━━━ SOURCE MATERIAL ━━━

(** X13.  The constants of the adapter the dispatcher returns, for every
    configuration.  Every constant that the constructor checks (the API key
    or subscription key, the URL of the generic adapter, the command of the
    custom adapter) is truthy.  Every constant that the constructor guards
    with [||] is truthy, or it is the right-hand side of its [||] and that
    is falsy, which is so for [pitchScale] (0.0), [voiceName] (null) and the
    body template (null) only: command, model, base URL, speaker, speed and
    intonation scale, voice, language code, gender, region, method, headers,
    audio path and format are never empty or missing. *)
Theorem adapter_constants_guarded (p : process) (config : jsval) (a : adapter)
    (ws : list warning) :
  createTTSEngine p config = Normal (a, ws) ->
  Forall (fun c => truthy (Some c) = true) (checked a)
  /\ Forall truthy_or_fallback (guarded a)
  /\ Forall (fun pair => truthy (Some (snd pair)) = true -> truthy (Some (fst pair)) = true)
       (guarded a).
Proof.
  intros H.
  assert (Hg : Forall (fun c => truthy (Some c) = true) (checked a)
               /\ Forall truthy_or_fallback (guarded a)).
  { unfold createTTSEngine in H.
    repeat match type of H with
           | (if ?b then _ else _) = _ =>
               destruct b; [try open_constructor; close_constructor|]
           end.
    all: try (inversion H; subst).
    all: cbn [guarded checked]; split;
      repeat match goal with |- Forall _ _ => constructor end.
    all: first [ assumption | apply js_or_fallback ]. }
  destruct Hg as [Hc Hg]. split; [exact Hc|]. split; [exact Hg|].
  eapply Forall_impl; [exact Hg|].
  intros [c d] [Ht | [_ Hf]] Hd; cbn [fst snd] in *; congruence.
Qed.

(** ** The message queues *)

Lemma queueMessage_pending clientId message now queues queues' :
  queueMessage clientId message now queues = Normal queues' ->
  queues' = <[clientId := (pending queues clientId ++ [stamped message now])%list]> queues.
Proof.
  unfold queueMessage, pending, stamped.
  destruct (queues !! clientId) as [q|]; [|destruct (inherited clientId)];
    cbn; intros H; inversion H; reflexivity.
Qed.
(** With no query word, the loop over the store appends nothing. *)
Lemma matches_no_words (store : dict Z Entry) : forall results : list Hit,
  fold_left
    (fun results '(book_id, data) =>
       let content_lower := lower (content data) in
       let score := keyword_score [] content_lower in
       if 0 <? score
       then results
            ++ [{| hit_book_id := book_id;
                   similarity_score := 0%Q;
                   hit_metadata := metadata data;
                   hit_content := content data |}]
       else results)
    store results = results.
Proof.
  induction store as [|[book_id data] store IH]; intros results; simpl; auto.
Qed.

Lemma search_similar_books_empty_query rag n_results :
  search_similar_books rag [] n_results = [].
Proof.
  unfold search_similar_books.
  destruct (embeddings_store rag) as [|kv store]; [done|].
  change (split (lower [])) with (@nil str).
  rewrite matches_no_words. simpl. unfold slice_to.
  destruct (n_results <? 0); apply take_nil.
Qed.

(** C1, as the code has it. For every pipeline, query and [n_results],
    [search_similar_books] returns only hits of score strictly above 0,
    sorted by score from the highest down; when [n_results] is not
    negative it returns at most [n_results] hits. The empty query has no
    term, gives every entry the score 0, and returns the empty list. *)
Theorem search_similar_books_ranked rag (query : str) (n_results : Z) :
  Forall positive_score (search_similar_books rag query n_results)
  /\ StronglySorted score_ge (search_similar_books rag query n_results)
  /\ (0 <= n_results ->
      len (search_similar_books rag query n_results) <= n_results)
  /\ split (lower []) = []
  /\ (forall content_lower,
        keyword_score (split (lower [])) content_lower = 0)
  /\ search_similar_books rag [] n_results = [].
Proof.
  split; [|split; [|split; [|split; [|split]]]].
  - unfold search_similar_books.
    destruct (embeddings_store rag) as [|kv store] eqn:Hstore; [constructor|].
    rewrite <- Hstore.
    match goal with
    | |- Forall _ (slice_to ?l _) =>
        destruct (slice_to_sublist l n_results) as [k ->]
    end.
    apply Forall_take. rewrite sorted_perm.
    apply matches_positive. constructor.
  - unfold search_similar_books.
    destruct (embeddings_store rag) as [|kv store] eqn:Hstore; [constructor|].
    match goal with
    | |- StronglySorted _ (slice_to ?l _) =>
        destruct (slice_to_sublist l n_results) as [k ->]
    end.
    apply StronglySorted_take, sorted_by_score.
  - intros Hn. unfold search_similar_books.
    destruct (embeddings_store rag) as [|kv store] eqn:Hstore;
      [unfold len; simpl; lia|].
    by apply len_slice_to.
  - reflexivity.
  - reflexivity.
  - apply search_similar_books_empty_query.
Qed.
(** [JSON.parse] keeps the last of several members with one name. *)
Fixpoint member (key : string) (fields : list (string * Json)) : option Json :=
  match fields with
  | [] => None
  | (k, v) :: rest =>
      match member key rest with
      | Some later => Some later
      | None => if String.eqb k key then Some v else None
      end
  end.

(** [v?.key] for the keys the probes read; [None] is [undefined]. *)
Definition prop (key : string) (v : option Json) : option Json :=
  match v with
  | Some (JObject fields) => member key fields
  | _ => None
  end.

(** [v === text] *)
Definition isText (text : string) (v : option Json) : bool :=
  match v with
  | Some (JString s) => String.eqb s text
  | _ => false
  end.

Record Request := {
  url : string;
  basicAuth : option string;   (* [user:pass], sent base64-encoded *)
  verifiesPeer : bool          (* false under [rejectUnauthorized: false] *)
}.

Inductive Reply :=
| NetworkError
| HttpReply (statusCode : Z) (contentType : option string)
            (body : option Json).  (* [None]: the text is not JSON *)

(** What a health check hands back to the poll loop. *)
Inductive CheckResult :=
| CTrue
| CFalse
| CUndefined
| Raised.   (* an exception that nothing catches *)

End Http.
(** * tgif-brain: need routing, learned tool weights, conversation hub, SSE delivery

    A shallow embedding of the stateful core of the repository:

    - [PySort]          the stable sort behind Python's [sorted] / [list.sort]
    - [Binary64]        the order of IEEE 754 doubles away from NaN
    - [SessionState]    src/session_state.py  (SQLite tables as finite maps)
    - [Preflight]       src/preflight.py      (keyword and trigger-word scoring)
    - [ConversationHub] src/backend_8825/conversation_hub_client.py
    - [SseServer]       src/jh_brain_sse_server.py (the [event_stream] generator
                        and the JSON-RPC tools)
    - [Server]          src/server.py         (the [/query], [/log], [/stats]
                        and [/health] endpoints)
    - [McpTools]        src/jh_brain_sse_server.py (the [log_use] and
                        [rank_tools] tools)
    - [MaestraBackend]  src/backend_8825/server.py ([/api/maestra/core] and
                        [/metrics])

    Conventions.  A SQLite [INTEGER] is a [Z]; a SQLite [REAL] / Python
    [float] is an element of a type with the operations the code uses, read
    either as an exact rational ([Q], compared with [==]), where the decimal
    constants of the source are exact, or as an IEEE 754 double; what the
    code sorts and compares is the double, and the statements about order
    are made on doubles.  A text is a [string] of ASCII characters.  A
    conversation id is a file name in the hub's directory.  Wall-clock reads
    ([datetime.now()]) and fresh identifiers ([uuid4()]) are arguments of
    the operations. *)

From Stdlib Require Import QArith Qminmax Lqa ZArith List String Ascii Bool Lia.
From Stdlib Require Import PrimFloat Uint63.
From Stdlib Require SpecFloat FloatAxioms FloatOps.
From Stdlib Require Import Sorting.Sorted Sorting.Permutation.
From stdpp Require Import gmap strings list.

Local Open Scope Z_scope.

(* ====================================================================== *)
(** ** Python's stable sort *)
(* ====================================================================== *)

Module PySort.

Section Defs.
Context {A K : Type}.
(** [ltb] is the [<] of the key type: the only comparison [list.sort] uses. *)
Variable ltb : K -> K -> bool.
Variable key : A -> K.

(** Put [x] in front of an already sorted [l], walking past the elements
    whose key is strictly smaller: [x] stays ahead of every element with an
    equivalent key, which is what stability asks of an element that came
    first in the input. *)
Fixpoint insert_stable (x : A) (l : list A) : list A :=
  match l with
  | [] => [x]
  | y :: l' => if ltb (key y) (key x) then y :: insert_stable x l'
               else x :: y :: l'
  end.
Definition lower_char (c : ascii) : ascii :=
  if is_upper c || is_upper_latin1 c
  then ascii_of_nat (nat_of_ascii c + 32) else c.

(** [s.lower()] *)
Fixpoint lower (s : string) : string :=
  match s with
  | EmptyString => EmptyString
  | String c s' => String (lower_char c) (lower s')
  end.

(** The longest prefix of [s] whose characters satisfy [p], and the rest:
    what a greedy [p*] consumes. *)
Fixpoint span (p : ascii -> bool) (s : string) : string * string :=
  match s with
  | EmptyString => (EmptyString, EmptyString)
  | String c s' =>
      if p c then let (a, b) := span p s' in (String c a, b)
      else (EmptyString, s)
  end.

Fixpoint drop_while (p : ascii -> bool) (s : string) : string :=
  match s with
  | EmptyString => EmptyString
  | String c s' => if p c then drop_while p s' else s
  end.

Fixpoint rev_acc (s acc : string) : string :=
  match s with
  | EmptyString => acc
  | String c s' => rev_acc s' (String c acc)
  end.

Definition rev (s : string) : string := rev_acc s EmptyString.

(** [s.lstrip(chars)] for a one-character [chars]. *)
Definition lstrip_char (c : ascii) (s : string) : string :=
  drop_while (Ascii.eqb c) s.

(** [s.rstrip(chars)] for a one-character [chars]. *)
Definition rstrip_char (c : ascii) (s : string) : string :=
  rev (drop_while (Ascii.eqb c) (rev s)).

(** [s.lstrip()], [s.rstrip()], [s.strip()] *)
Definition lstrip (s : string) : string := drop_while is_space s.
Definition rstrip (s : string) : string := rev (drop_while is_space (rev s)).
Definition strip (s : string) : string := rstrip (lstrip s).

(** [s.replace(c, "")] for a one-character [c]. *)
Fixpoint remove_char (c : ascii) (s : string) : string :=
  match s with
  | EmptyString => EmptyString
  | String d s' =>
      if Ascii.eqb c d then remove_char c s' else String d (remove_char c s')
  end.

━━━

> _GOAL OF THE EXERCISE_:
The lines above from the one with "change (split (lower [])) with (@nil str)." through the one with "keyword_score (split (lower" are to be duplicated exactly, ends included, with nothing added.

> _RESULT OF THE TASK_:
  change (split (lower [])) with (@nil str).
  rewrite matches_no_words. simpl. unfold slice_to.
  destruct (n_results <? 0); apply take_nil.
Qed.

(** C1, as the code has it. For every pipeline, query and [n_results],
    [search_similar_books] returns only hits of score strictly above 0,
    sorted by score from the highest down; when [n_results] is not
    negative it returns at most [n_results] hits. The empty query has no
    term, gives every entry the score 0, and returns the empty list. *)
Theorem search_similar_books_ranked rag (query : str) (n_results : Z) :
  Forall positive_score (search_similar_books rag query n_results)
  /\ StronglySorted score_ge (search_similar_books rag query n_results)
  /\ (0 <= n_results ->
      len (search_similar_books rag query n_results) <= n_results)
  /\ split (lower []) = []
  /\ (forall content_lower,
        keyword_score (split (lower [])) content_lower = 0)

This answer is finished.